En consecuencia, dado que la apreciación de la sentencia recurrida sobre las manifestaciones de dicha testigo debe ponerse en relación con la prueba documental aportada, lo que también hace la sentencia de forma motivada, y el hecho de que su declaración no ha sido desvirtuada por ninguna prueba en contrario, no cabe oponer simplemente la supuesta falta de credibilidad del testimonio sin un soporte probatorio concluyente que lo contradiga, cuando tampoco se le ha formulado tacha alguna en el momento procesal oportuno, conforme a lo dispuesto en los arts. 367.2 y 377 y ss. de la LEC , por todo lo cual y de acuerdo con los razonables fundamentos de la sentencia apelada, que asumimos en su integridad, deben considerarse acreditados los hechos constitutivos de la demanda, de acuerdo con el art. 217.2 de la LEC , sin que los demandados apelantes hayan demostrado haber satisfecho la parte que les corresponde asumir como condóminos en las facturas de los gastos por suministros que son objeto de acción, con arreglo a lo exigido por el art. 217.3 de la LEC , lo que conduce a la desestimación del recurso.

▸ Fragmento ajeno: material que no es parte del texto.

Lemma readline_keys max h ks : forallb plain ks = true → ∀ n line s q, (length ks < n)%nat → will (keyboard s) (ks ++ q) →
  ∃ k d, readline_loop fuel wait n max line h s =
    readline_loop fuel wait (n - length ks) max (foldl (edit max) line ks) h (typed_state s k d (echoes max line ks)) ∧ will (k, d) q.
Proof.
  induction ks as [|c ks IH]; intros Hks n line s q Hn Hw.
  { exists (ks_kbd s), (ks_dev s). split; [|done]. cbn [length foldl echoes]. rewrite Nat.sub_0_r. unfold typed_state. rewrite app_nil_r. by destruct s. }
  cbn [forallb] in Hks. apply andb_true_iff in Hks as [Hc Hks]. destruct n as [|n]; [cbn in Hn; lia|].
  unfold plain in Hc. apply andb_true_iff in Hc as [Hc Hne]. apply andb_true_iff in Hc as [H0 H128].
  apply Z.ltb_lt in H0, H128. apply negb_true_iff, bool_decide_eq_false in Hne.
  destruct (getchar_next s c (ks ++ q) Hw ltac:(lia)) as (k1 & d1 & Hg & Hw1).
  set (s1 := KShell (ks_hist s) k1 d1 (ks_fs s) (ks_machine s) (ks_out s)) in *.
  assert (∀ l line', will (keyboard (with_out l s1)) (ks ++ q) →
    ∃ k d, readline_loop fuel wait n max line' h (with_out l s1) =
      readline_loop fuel wait (n - length ks) max (foldl (edit max) line' ks) h (typed_state s k d (l ++ echoes max line' ks)) ∧ will (k, d) q) as Hgo.
  { intros l line' Hwl. destruct (IH Hks n line' (with_out l s1) q ltac:(cbn in Hn; lia) Hwl) as (k & d & Hr & Hq).
    exists k, d. split; [|done]. rewrite Hr.
    assert (∀ X, typed_state (with_out l s1) k d X = typed_state s k d (l ++ X)) as HX; [|by rewrite HX].
    intros X. unfold typed_state, with_out. cbn. by rewrite <- app_assoc. }
  cbn [length foldl echoes]. replace (Datatypes.S n - Datatypes.S (length ks))%nat with (n - length ks)%nat by lia.
  assert (readline_loop fuel wait (Datatypes.S n) max line h s = readline_loop fuel wait n max (edit max line c) h (with_out (echo_of max line c) s1)) as ->.
  2: { by apply Hgo. }
  cbn [readline_loop]. unfold mbind at 1, M_bind at 1. rewrite Hg. assert (c ≠ 27 ∧ c ≠ 10 ∧ c ≠ 13 ∧ c ≠ 3) as (H27 & H10 & H13 & H3) by set_solver.
  rewrite (proj2 (Z.eqb_neq c 27)), (proj2 (Z.eqb_neq c 10)), (proj2 (Z.eqb_neq c 13)), (proj2 (Z.eqb_neq c 3)) by done. cbn [orb].
  unfold edit, echo_of. destruct (c =? 8); [destruct line; [by rewrite with_out_nil|done]|].
  destruct (c =? 21); [done|]. case_match; [done|by rewrite with_out_nil].
Qed.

CUARTO.- La desestimación del recurso determina la imposición de las costas causadas en esta alzada a la parte apelante ( arts. 394.1 y 398.1 LEC ).

VISTOS los artículos citados y demás de general y pertinente aplicación,

Fallo

Desestimando el recurso de apelación interpuesto por la representación procesal de Don Amadeo y Doña Tamara , contra la sentencia recaída en el juicio ordinario 352/08 del Juzgado de 1ª Instancia 1 de Muros, debemos confirmar y confirmamos dicha resolución, condenando a la parte apelante al pago de las costas de esta alzada.

Así, por esta nuestra Sentencia, lo pronunciamos, mandamos y firmamos.

PUBLICACIÓN.- Dada y pronunciada fue la anterior resolución por los Ilmos. Sres. Magistrados que la firman y leída por el/la Ilmo. Magistrado Ponente en el mismo día de su fecha de lo que yo el Secretario doy fe.